** Task brief **
Print nothing but the lines below starting at the line that holds "destruct (N.ltb_spec a" and ending at the line that holds "Lemma sorted_NoDup (xs", including both, each exactly as written.

=== Section Start ===

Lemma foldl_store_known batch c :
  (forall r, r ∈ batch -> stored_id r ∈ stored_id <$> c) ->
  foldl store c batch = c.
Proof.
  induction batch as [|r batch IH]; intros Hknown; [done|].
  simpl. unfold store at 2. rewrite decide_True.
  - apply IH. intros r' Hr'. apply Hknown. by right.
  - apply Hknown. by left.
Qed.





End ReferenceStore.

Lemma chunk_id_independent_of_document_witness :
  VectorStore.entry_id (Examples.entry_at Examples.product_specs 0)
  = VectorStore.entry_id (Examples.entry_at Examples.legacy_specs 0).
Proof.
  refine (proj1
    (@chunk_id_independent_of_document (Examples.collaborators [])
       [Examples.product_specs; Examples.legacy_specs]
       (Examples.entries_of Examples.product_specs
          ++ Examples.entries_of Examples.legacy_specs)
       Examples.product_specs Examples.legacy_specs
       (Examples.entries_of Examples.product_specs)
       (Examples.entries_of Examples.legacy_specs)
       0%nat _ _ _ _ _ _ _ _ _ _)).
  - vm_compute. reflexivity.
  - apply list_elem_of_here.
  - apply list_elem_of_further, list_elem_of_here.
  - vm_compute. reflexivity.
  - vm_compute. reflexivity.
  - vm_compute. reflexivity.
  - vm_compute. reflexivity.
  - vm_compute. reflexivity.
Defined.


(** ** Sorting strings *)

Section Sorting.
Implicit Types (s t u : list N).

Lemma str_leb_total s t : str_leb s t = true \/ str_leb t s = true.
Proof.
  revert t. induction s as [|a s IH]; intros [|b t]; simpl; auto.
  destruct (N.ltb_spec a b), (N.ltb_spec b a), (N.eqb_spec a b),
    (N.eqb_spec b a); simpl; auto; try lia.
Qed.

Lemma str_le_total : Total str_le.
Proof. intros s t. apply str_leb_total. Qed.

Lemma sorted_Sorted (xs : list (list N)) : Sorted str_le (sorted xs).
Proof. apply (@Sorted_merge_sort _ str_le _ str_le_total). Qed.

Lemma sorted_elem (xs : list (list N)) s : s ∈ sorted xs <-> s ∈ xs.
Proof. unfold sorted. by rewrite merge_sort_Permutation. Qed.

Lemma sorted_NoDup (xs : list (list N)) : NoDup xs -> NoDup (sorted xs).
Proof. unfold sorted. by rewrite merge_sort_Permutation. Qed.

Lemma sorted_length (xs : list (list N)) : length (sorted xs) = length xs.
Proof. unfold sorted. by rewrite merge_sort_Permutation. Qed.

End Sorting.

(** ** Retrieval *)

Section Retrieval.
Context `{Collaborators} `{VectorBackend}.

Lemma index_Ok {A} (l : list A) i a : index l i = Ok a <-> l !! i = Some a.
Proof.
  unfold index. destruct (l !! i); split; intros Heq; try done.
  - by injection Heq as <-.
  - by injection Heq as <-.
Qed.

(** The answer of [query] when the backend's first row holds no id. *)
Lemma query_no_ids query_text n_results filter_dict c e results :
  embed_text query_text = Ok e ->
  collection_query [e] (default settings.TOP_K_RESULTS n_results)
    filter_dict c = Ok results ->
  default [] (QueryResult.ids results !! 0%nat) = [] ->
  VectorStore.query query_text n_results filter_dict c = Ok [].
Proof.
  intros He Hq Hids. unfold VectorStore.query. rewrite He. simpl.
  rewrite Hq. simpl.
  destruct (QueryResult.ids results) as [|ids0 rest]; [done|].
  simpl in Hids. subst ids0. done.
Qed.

=== Section End ===

** Solution for this problem **
  destruct (N.ltb_spec a b), (N.ltb_spec b a), (N.eqb_spec a b),
    (N.eqb_spec b a); simpl; auto; try lia.
Qed.

Lemma str_le_total : Total str_le.
Proof. intros s t. apply str_leb_total. Qed.

Lemma sorted_Sorted (xs : list (list N)) : Sorted str_le (sorted xs).
Proof. apply (@Sorted_merge_sort _ str_le _ str_le_total). Qed.

Lemma sorted_elem (xs : list (list N)) s : s ∈ sorted xs <-> s ∈ xs.
Proof. unfold sorted. by rewrite merge_sort_Permutation. Qed.

Lemma sorted_NoDup (xs : list (list N)) : NoDup xs -> NoDup (sorted xs).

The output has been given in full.